___ Records for the task ___

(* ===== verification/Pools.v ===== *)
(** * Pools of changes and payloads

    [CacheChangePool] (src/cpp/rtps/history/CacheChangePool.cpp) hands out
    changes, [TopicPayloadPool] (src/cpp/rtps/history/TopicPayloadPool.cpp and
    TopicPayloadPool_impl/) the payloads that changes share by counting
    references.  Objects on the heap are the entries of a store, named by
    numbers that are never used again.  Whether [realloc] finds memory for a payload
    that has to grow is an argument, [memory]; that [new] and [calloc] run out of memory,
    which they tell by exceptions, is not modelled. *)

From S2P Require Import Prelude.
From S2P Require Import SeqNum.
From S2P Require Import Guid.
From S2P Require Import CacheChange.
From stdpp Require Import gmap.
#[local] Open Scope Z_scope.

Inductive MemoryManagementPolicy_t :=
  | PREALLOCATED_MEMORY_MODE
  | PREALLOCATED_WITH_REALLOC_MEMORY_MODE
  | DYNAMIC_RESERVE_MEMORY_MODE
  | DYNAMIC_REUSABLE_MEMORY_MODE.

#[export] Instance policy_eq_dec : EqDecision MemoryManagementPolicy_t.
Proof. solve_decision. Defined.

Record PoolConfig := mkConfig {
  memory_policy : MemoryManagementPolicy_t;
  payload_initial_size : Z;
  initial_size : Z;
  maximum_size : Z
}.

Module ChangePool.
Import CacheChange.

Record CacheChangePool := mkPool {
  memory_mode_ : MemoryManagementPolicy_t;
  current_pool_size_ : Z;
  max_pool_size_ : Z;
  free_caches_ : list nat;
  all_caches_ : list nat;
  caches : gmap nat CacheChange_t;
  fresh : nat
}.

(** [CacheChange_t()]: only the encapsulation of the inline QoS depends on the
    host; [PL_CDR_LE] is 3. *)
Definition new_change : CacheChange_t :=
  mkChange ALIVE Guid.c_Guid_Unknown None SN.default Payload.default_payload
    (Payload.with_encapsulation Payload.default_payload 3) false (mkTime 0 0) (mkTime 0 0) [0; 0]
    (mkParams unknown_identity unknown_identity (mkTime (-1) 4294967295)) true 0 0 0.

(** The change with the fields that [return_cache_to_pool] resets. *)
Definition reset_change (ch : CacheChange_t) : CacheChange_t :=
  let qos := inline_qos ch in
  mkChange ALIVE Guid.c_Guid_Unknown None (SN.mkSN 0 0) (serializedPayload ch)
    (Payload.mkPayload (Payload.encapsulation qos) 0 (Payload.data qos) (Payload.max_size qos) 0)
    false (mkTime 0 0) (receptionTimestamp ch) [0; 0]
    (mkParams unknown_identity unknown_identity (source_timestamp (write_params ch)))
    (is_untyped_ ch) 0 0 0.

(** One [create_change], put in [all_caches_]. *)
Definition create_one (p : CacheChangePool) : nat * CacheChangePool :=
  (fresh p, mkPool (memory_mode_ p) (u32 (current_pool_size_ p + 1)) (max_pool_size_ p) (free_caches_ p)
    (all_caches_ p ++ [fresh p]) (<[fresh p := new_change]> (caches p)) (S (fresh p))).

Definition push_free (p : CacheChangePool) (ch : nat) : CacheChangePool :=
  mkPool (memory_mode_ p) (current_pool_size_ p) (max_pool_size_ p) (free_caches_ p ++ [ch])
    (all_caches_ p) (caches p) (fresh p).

___

Assignment |
Your answer should be the exact lines above from the one with "Record PoolConfig := mkConfig" through the one with "(all_caches_ p ++", both included, and nothing besides.

Answer to the problem |
Record PoolConfig := mkConfig {
  memory_policy : MemoryManagementPolicy_t;
  payload_initial_size : Z;
  initial_size : Z;
  maximum_size : Z
}.

Module ChangePool.
Import CacheChange.

Record CacheChangePool := mkPool {
  memory_mode_ : MemoryManagementPolicy_t;
  current_pool_size_ : Z;
  max_pool_size_ : Z;
  free_caches_ : list nat;
  all_caches_ : list nat;
  caches : gmap nat CacheChange_t;
  fresh : nat
}.

(** [CacheChange_t()]: only the encapsulation of the inline QoS depends on the
    host; [PL_CDR_LE] is 3. *)
Definition new_change : CacheChange_t :=
  mkChange ALIVE Guid.c_Guid_Unknown None SN.default Payload.default_payload
    (Payload.with_encapsulation Payload.default_payload 3) false (mkTime 0 0) (mkTime 0 0) [0; 0]
    (mkParams unknown_identity unknown_identity (mkTime (-1) 4294967295)) true 0 0 0.

(** The change with the fields that [return_cache_to_pool] resets. *)
Definition reset_change (ch : CacheChange_t) : CacheChange_t :=
  let qos := inline_qos ch in
  mkChange ALIVE Guid.c_Guid_Unknown None (SN.mkSN 0 0) (serializedPayload ch)
    (Payload.mkPayload (Payload.encapsulation qos) 0 (Payload.data qos) (Payload.max_size qos) 0)
    false (mkTime 0 0) (receptionTimestamp ch) [0; 0]
    (mkParams unknown_identity unknown_identity (source_timestamp (write_params ch)))
    (is_untyped_ ch) 0 0 0.

(** One [create_change], put in [all_caches_]. *)
Definition create_one (p : CacheChangePool) : nat * CacheChangePool :=
  (fresh p, mkPool (memory_mode_ p) (u32 (current_pool_size_ p + 1)) (max_pool_size_ p) (free_caches_ p)
    (all_caches_ p ++ [fresh p]) (<[fresh p := new_change]> (caches p)) (S (fresh p))).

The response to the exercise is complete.